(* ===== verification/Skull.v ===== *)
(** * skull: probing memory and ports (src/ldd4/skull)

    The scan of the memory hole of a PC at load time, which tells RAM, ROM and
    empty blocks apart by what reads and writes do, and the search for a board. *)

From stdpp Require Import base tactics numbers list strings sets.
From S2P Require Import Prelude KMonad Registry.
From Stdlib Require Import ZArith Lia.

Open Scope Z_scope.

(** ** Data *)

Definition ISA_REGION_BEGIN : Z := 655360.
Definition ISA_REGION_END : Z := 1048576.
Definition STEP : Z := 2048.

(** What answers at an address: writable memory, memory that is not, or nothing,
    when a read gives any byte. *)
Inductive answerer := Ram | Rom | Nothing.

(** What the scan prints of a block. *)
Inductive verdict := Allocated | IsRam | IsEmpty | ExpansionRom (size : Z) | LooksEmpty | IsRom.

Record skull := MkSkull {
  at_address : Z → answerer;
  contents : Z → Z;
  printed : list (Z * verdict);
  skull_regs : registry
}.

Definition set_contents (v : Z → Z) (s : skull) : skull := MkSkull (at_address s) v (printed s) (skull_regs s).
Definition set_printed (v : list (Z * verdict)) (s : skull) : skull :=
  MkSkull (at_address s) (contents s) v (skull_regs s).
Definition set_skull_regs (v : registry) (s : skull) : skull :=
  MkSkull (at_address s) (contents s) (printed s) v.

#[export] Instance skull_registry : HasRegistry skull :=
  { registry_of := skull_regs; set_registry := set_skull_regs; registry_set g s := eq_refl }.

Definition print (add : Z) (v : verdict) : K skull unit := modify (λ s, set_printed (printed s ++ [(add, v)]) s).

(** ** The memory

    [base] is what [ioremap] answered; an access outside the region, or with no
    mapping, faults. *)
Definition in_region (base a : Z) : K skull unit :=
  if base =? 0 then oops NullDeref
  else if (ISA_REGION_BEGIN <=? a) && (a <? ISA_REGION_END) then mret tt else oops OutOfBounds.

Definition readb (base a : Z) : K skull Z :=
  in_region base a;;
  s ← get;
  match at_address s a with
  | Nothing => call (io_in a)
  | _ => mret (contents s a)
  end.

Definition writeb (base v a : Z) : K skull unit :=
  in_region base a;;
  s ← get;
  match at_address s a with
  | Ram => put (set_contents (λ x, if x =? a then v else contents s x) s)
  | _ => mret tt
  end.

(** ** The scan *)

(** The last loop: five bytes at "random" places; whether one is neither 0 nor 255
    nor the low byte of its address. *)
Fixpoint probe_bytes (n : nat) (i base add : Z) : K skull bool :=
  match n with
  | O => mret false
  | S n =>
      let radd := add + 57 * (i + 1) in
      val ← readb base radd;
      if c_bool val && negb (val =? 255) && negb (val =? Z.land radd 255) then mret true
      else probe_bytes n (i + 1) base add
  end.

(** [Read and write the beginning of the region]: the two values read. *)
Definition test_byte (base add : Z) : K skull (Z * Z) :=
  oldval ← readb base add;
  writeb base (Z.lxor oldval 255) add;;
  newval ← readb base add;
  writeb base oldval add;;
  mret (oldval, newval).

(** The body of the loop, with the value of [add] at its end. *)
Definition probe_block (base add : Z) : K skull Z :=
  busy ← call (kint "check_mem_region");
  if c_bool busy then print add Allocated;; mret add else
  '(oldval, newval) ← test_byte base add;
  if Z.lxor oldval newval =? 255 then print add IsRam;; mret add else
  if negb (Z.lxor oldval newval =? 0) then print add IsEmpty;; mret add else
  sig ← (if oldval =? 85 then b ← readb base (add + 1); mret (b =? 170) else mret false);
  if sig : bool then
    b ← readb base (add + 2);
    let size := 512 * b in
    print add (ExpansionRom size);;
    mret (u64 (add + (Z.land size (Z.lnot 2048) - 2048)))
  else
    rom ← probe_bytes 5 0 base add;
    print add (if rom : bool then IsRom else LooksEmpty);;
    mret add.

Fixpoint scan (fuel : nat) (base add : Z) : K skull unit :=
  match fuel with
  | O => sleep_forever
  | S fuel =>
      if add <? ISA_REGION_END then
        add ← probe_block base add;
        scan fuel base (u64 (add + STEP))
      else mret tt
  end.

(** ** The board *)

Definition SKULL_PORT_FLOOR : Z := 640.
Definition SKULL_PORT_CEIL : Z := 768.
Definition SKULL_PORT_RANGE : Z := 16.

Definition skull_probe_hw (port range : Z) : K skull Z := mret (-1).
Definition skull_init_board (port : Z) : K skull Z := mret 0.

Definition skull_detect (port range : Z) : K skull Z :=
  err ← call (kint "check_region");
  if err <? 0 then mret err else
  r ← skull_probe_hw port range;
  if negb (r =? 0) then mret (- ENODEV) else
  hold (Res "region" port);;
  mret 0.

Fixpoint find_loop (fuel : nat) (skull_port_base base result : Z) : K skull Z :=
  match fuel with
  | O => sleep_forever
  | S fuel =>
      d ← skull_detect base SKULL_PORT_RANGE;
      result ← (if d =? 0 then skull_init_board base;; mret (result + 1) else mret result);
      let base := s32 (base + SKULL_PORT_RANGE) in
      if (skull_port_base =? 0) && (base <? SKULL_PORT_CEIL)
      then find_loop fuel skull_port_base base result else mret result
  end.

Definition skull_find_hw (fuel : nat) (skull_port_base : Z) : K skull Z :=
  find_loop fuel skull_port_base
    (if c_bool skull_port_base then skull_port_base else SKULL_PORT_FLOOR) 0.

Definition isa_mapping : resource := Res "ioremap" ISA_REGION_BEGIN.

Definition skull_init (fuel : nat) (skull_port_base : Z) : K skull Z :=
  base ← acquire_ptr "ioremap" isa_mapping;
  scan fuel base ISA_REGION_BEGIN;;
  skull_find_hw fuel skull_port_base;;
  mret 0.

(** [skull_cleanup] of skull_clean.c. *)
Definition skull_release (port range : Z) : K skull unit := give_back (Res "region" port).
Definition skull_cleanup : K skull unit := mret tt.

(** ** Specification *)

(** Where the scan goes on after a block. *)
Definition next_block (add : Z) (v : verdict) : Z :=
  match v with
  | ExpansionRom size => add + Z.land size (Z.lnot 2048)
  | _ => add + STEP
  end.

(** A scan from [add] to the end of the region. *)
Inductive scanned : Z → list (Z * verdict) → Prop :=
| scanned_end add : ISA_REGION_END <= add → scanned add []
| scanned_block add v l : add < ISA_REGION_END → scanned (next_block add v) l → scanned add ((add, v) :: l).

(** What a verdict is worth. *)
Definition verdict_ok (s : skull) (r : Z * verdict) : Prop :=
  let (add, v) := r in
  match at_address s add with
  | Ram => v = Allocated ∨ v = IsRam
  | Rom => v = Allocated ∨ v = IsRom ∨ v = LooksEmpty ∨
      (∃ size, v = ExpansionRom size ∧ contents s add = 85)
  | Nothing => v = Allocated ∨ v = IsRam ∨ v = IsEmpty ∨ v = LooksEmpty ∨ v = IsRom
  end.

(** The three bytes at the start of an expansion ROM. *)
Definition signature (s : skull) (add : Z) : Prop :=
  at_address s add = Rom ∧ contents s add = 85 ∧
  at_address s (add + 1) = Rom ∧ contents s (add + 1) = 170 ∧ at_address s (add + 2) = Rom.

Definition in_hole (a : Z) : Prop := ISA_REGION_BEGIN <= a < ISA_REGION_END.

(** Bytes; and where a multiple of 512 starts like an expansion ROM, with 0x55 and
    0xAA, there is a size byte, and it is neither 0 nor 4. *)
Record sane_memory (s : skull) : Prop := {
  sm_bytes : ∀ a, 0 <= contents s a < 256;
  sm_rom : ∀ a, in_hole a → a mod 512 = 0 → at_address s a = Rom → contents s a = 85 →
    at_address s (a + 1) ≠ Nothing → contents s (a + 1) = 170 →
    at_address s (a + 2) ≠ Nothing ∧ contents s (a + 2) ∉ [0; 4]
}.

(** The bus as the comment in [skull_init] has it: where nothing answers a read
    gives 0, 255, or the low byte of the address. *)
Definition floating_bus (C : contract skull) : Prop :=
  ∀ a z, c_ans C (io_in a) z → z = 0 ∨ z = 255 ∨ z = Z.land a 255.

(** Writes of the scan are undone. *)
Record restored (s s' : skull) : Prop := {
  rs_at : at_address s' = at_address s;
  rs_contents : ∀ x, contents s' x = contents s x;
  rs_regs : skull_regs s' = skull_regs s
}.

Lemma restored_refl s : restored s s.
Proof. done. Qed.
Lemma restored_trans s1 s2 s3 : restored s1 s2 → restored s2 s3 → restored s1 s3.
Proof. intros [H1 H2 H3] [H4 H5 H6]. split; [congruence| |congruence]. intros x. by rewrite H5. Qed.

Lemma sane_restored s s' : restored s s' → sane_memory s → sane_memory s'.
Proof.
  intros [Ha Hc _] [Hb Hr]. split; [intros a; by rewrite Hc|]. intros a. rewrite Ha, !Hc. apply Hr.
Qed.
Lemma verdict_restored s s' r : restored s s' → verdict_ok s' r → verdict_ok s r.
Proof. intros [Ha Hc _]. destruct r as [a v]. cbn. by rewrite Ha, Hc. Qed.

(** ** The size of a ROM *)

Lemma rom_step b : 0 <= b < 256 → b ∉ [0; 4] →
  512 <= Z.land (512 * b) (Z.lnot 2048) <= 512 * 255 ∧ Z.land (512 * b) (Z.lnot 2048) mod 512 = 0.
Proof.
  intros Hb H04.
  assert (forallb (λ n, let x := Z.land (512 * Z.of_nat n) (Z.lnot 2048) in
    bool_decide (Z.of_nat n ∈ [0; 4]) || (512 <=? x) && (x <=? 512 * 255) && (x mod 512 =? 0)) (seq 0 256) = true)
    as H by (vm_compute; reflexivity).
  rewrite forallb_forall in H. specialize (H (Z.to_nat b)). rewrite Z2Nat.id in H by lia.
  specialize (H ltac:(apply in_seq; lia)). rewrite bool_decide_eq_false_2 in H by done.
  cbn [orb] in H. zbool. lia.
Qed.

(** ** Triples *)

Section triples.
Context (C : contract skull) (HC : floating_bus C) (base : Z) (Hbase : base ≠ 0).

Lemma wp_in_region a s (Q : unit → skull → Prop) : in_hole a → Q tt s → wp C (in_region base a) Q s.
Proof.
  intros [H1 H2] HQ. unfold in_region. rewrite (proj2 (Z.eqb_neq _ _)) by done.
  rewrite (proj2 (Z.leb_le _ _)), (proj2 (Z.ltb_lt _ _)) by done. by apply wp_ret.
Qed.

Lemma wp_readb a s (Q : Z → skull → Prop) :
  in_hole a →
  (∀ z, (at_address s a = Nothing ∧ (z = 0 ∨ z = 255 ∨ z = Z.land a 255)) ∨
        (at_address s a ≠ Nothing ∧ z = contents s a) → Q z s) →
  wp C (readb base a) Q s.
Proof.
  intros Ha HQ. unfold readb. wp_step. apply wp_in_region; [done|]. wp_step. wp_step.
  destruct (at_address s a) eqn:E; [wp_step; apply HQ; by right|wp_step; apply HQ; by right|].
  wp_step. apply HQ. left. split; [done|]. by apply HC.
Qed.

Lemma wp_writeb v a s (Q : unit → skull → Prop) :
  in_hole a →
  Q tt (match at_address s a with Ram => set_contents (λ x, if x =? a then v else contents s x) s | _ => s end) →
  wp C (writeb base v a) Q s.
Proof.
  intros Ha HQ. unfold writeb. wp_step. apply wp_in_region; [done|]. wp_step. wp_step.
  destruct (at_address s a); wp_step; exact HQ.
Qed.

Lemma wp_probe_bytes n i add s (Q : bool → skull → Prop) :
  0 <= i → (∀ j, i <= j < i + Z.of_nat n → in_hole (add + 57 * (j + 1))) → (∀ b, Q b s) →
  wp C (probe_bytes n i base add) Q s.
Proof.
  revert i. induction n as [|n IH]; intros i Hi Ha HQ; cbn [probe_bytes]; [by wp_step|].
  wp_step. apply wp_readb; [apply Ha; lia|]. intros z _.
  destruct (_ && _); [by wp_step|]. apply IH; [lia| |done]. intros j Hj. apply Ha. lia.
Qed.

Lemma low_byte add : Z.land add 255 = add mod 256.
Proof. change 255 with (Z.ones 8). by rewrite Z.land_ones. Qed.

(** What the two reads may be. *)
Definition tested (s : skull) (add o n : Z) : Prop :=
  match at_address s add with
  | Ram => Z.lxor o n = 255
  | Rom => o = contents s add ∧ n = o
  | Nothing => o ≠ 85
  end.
====
Problem to work on. Only those lines of the entries above that run from the line containing "From S2P Require" to the line containing "MkSkull (at_address s) (contents s) v", both included, should be transcribed exactly.

Task output.
From S2P Require Import Prelude KMonad Registry.
From Stdlib Require Import ZArith Lia.

Open Scope Z_scope.

(** ** Data *)

Definition ISA_REGION_BEGIN : Z := 655360.
Definition ISA_REGION_END : Z := 1048576.
Definition STEP : Z := 2048.

(** What answers at an address: writable memory, memory that is not, or nothing,
    when a read gives any byte. *)
Inductive answerer := Ram | Rom | Nothing.

(** What the scan prints of a block. *)
Inductive verdict := Allocated | IsRam | IsEmpty | ExpansionRom (size : Z) | LooksEmpty | IsRom.

Record skull := MkSkull {
  at_address : Z → answerer;
  contents : Z → Z;
  printed : list (Z * verdict);
  skull_regs : registry
}.

Definition set_contents (v : Z → Z) (s : skull) : skull := MkSkull (at_address s) v (printed s) (skull_regs s).
Definition set_printed (v : list (Z * verdict)) (s : skull) : skull :=
  MkSkull (at_address s) (contents s) v (skull_regs s).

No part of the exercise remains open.